# Problem requirements:
Transcribe the listing word for word.

# Data listing:
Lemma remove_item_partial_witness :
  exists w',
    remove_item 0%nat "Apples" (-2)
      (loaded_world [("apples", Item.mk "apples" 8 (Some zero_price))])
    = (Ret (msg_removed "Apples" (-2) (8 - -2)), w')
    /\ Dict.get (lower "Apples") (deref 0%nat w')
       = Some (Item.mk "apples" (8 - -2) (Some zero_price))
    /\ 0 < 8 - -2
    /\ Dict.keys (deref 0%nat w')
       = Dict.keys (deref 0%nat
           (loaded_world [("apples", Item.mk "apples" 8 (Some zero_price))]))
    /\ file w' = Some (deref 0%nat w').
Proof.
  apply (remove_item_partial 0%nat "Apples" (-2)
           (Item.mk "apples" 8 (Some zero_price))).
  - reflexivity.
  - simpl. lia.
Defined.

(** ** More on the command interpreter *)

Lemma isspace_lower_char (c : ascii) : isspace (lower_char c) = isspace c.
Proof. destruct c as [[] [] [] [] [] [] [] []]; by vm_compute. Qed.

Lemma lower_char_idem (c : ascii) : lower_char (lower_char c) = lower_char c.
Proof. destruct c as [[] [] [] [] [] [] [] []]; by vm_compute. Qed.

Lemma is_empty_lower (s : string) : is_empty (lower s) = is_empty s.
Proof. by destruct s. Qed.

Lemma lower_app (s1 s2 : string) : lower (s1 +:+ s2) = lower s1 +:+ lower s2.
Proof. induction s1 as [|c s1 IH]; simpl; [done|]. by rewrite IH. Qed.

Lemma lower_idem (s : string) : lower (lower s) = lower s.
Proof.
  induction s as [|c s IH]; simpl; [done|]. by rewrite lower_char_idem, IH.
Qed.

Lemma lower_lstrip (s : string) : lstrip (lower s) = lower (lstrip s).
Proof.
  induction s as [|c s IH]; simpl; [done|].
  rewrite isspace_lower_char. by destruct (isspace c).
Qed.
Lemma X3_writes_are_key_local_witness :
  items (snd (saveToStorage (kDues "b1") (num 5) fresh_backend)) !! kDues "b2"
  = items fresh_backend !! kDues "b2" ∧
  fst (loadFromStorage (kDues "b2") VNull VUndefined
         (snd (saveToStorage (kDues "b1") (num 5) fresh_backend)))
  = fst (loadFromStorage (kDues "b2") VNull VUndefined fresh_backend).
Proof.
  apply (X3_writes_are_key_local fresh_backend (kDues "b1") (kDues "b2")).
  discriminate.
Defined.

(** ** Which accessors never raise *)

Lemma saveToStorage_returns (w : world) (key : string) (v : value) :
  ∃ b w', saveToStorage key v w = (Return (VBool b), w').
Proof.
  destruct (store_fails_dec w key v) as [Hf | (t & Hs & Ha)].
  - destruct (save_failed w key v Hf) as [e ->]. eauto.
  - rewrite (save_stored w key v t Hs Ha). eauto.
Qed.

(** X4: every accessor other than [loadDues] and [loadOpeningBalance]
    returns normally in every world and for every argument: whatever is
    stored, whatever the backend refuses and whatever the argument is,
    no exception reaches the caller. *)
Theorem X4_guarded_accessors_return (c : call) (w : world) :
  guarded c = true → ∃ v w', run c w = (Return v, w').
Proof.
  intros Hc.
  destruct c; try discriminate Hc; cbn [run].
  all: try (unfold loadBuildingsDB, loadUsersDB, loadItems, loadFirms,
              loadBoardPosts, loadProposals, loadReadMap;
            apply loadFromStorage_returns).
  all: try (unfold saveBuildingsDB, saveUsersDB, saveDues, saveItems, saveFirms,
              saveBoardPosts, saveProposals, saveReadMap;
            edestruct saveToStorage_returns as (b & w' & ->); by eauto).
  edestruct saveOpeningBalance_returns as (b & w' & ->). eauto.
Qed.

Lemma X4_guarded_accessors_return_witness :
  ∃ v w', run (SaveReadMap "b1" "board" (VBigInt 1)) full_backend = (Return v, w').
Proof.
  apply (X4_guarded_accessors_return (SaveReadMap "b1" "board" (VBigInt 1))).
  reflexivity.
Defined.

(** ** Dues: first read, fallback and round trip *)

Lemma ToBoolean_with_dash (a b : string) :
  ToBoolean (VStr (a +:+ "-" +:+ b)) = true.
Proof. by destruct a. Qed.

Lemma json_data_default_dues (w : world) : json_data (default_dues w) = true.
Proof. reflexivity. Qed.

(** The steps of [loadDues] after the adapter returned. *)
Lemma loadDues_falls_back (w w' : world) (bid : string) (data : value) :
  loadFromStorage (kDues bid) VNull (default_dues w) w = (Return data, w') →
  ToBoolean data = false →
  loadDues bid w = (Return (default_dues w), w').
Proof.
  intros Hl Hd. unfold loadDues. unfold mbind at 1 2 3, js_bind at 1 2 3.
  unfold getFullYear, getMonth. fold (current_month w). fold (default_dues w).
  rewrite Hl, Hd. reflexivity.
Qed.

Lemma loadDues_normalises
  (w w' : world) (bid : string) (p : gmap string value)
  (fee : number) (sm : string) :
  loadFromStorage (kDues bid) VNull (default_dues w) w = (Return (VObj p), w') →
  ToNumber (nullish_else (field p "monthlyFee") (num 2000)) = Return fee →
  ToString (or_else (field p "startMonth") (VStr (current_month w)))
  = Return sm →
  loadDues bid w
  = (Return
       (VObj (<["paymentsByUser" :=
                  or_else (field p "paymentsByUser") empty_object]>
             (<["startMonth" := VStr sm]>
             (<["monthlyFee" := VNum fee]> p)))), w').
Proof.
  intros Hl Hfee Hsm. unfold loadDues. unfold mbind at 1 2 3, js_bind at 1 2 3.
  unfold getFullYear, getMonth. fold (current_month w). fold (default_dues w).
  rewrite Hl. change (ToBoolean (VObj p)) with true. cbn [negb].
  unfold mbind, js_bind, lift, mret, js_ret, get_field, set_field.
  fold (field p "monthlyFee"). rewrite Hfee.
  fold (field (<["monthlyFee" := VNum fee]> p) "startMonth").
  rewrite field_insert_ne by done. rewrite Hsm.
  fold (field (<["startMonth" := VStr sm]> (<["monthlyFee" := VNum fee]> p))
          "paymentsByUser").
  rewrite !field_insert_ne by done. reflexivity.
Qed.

# Exercise output:
Lemma remove_item_partial_witness :
  exists w',
    remove_item 0%nat "Apples" (-2)
      (loaded_world [("apples", Item.mk "apples" 8 (Some zero_price))])
    = (Ret (msg_removed "Apples" (-2) (8 - -2)), w')
    /\ Dict.get (lower "Apples") (deref 0%nat w')
       = Some (Item.mk "apples" (8 - -2) (Some zero_price))
    /\ 0 < 8 - -2
    /\ Dict.keys (deref 0%nat w')
       = Dict.keys (deref 0%nat
           (loaded_world [("apples", Item.mk "apples" 8 (Some zero_price))]))
    /\ file w' = Some (deref 0%nat w').
Proof.
  apply (remove_item_partial 0%nat "Apples" (-2)
           (Item.mk "apples" 8 (Some zero_price))).
  - reflexivity.
  - simpl. lia.
Defined.

(** ** More on the command interpreter *)

Lemma isspace_lower_char (c : ascii) : isspace (lower_char c) = isspace c.
Proof. destruct c as [[] [] [] [] [] [] [] []]; by vm_compute. Qed.

Lemma lower_char_idem (c : ascii) : lower_char (lower_char c) = lower_char c.
Proof. destruct c as [[] [] [] [] [] [] [] []]; by vm_compute. Qed.

Lemma is_empty_lower (s : string) : is_empty (lower s) = is_empty s.
Proof. by destruct s. Qed.

Lemma lower_app (s1 s2 : string) : lower (s1 +:+ s2) = lower s1 +:+ lower s2.
Proof. induction s1 as [|c s1 IH]; simpl; [done|]. by rewrite IH. Qed.

Lemma lower_idem (s : string) : lower (lower s) = lower s.
Proof.
  induction s as [|c s IH]; simpl; [done|]. by rewrite lower_char_idem, IH.
Qed.

Lemma lower_lstrip (s : string) : lstrip (lower s) = lower (lstrip s).
Proof.
  induction s as [|c s IH]; simpl; [done|].
  rewrite isspace_lower_char. by destruct (isspace c).
Qed.
Lemma X3_writes_are_key_local_witness :
  items (snd (saveToStorage (kDues "b1") (num 5) fresh_backend)) !! kDues "b2"
  = items fresh_backend !! kDues "b2" ∧
  fst (loadFromStorage (kDues "b2") VNull VUndefined
         (snd (saveToStorage (kDues "b1") (num 5) fresh_backend)))
  = fst (loadFromStorage (kDues "b2") VNull VUndefined fresh_backend).
Proof.
  apply (X3_writes_are_key_local fresh_backend (kDues "b1") (kDues "b2")).
  discriminate.
Defined.

(** ** Which accessors never raise *)

Lemma saveToStorage_returns (w : world) (key : string) (v : value) :
  ∃ b w', saveToStorage key v w = (Return (VBool b), w').
Proof.
  destruct (store_fails_dec w key v) as [Hf | (t & Hs & Ha)].
  - destruct (save_failed w key v Hf) as [e ->]. eauto.
  - rewrite (save_stored w key v t Hs Ha). eauto.
Qed.

(** X4: every accessor other than [loadDues] and [loadOpeningBalance]
    returns normally in every world and for every argument: whatever is
    stored, whatever the backend refuses and whatever the argument is,
    no exception reaches the caller. *)
Theorem X4_guarded_accessors_return (c : call) (w : world) :
  guarded c = true → ∃ v w', run c w = (Return v, w').
Proof.
  intros Hc.
  destruct c; try discriminate Hc; cbn [run].
  all: try (unfold loadBuildingsDB, loadUsersDB, loadItems, loadFirms,
              loadBoardPosts, loadProposals, loadReadMap;
            apply loadFromStorage_returns).
  all: try (unfold saveBuildingsDB, saveUsersDB, saveDues, saveItems, saveFirms,
              saveBoardPosts, saveProposals, saveReadMap;
            edestruct saveToStorage_returns as (b & w' & ->); by eauto).
  edestruct saveOpeningBalance_returns as (b & w' & ->). eauto.
Qed.

Lemma X4_guarded_accessors_return_witness :
  ∃ v w', run (SaveReadMap "b1" "board" (VBigInt 1)) full_backend = (Return v, w').
Proof.
  apply (X4_guarded_accessors_return (SaveReadMap "b1" "board" (VBigInt 1))).
  reflexivity.
Defined.

(** ** Dues: first read, fallback and round trip *)

Lemma ToBoolean_with_dash (a b : string) :
  ToBoolean (VStr (a +:+ "-" +:+ b)) = true.
Proof. by destruct a. Qed.

Lemma json_data_default_dues (w : world) : json_data (default_dues w) = true.
Proof. reflexivity. Qed.

(** The steps of [loadDues] after the adapter returned. *)
Lemma loadDues_falls_back (w w' : world) (bid : string) (data : value) :
  loadFromStorage (kDues bid) VNull (default_dues w) w = (Return data, w') →
  ToBoolean data = false →
  loadDues bid w = (Return (default_dues w), w').
Proof.
  intros Hl Hd. unfold loadDues. unfold mbind at 1 2 3, js_bind at 1 2 3.
  unfold getFullYear, getMonth. fold (current_month w). fold (default_dues w).
  rewrite Hl, Hd. reflexivity.
Qed.

Lemma loadDues_normalises
  (w w' : world) (bid : string) (p : gmap string value)
  (fee : number) (sm : string) :
  loadFromStorage (kDues bid) VNull (default_dues w) w = (Return (VObj p), w') →
  ToNumber (nullish_else (field p "monthlyFee") (num 2000)) = Return fee →
  ToString (or_else (field p "startMonth") (VStr (current_month w)))
  = Return sm →
  loadDues bid w
  = (Return
       (VObj (<["paymentsByUser" :=
                  or_else (field p "paymentsByUser") empty_object]>
             (<["startMonth" := VStr sm]>
             (<["monthlyFee" := VNum fee]> p)))), w').
Proof.
  intros Hl Hfee Hsm. unfold loadDues. unfold mbind at 1 2 3, js_bind at 1 2 3.
  unfold getFullYear, getMonth. fold (current_month w). fold (default_dues w).
  rewrite Hl. change (ToBoolean (VObj p)) with true. cbn [negb].
  unfold mbind, js_bind, lift, mret, js_ret, get_field, set_field.
  fold (field p "monthlyFee"). rewrite Hfee.
  fold (field (<["monthlyFee" := VNum fee]> p) "startMonth").
  rewrite field_insert_ne by done. rewrite Hsm.
  fold (field (<["startMonth" := VStr sm]> (<["monthlyFee" := VNum fee]> p))
          "paymentsByUser").
  rewrite !field_insert_ne by done. reflexivity.
Qed.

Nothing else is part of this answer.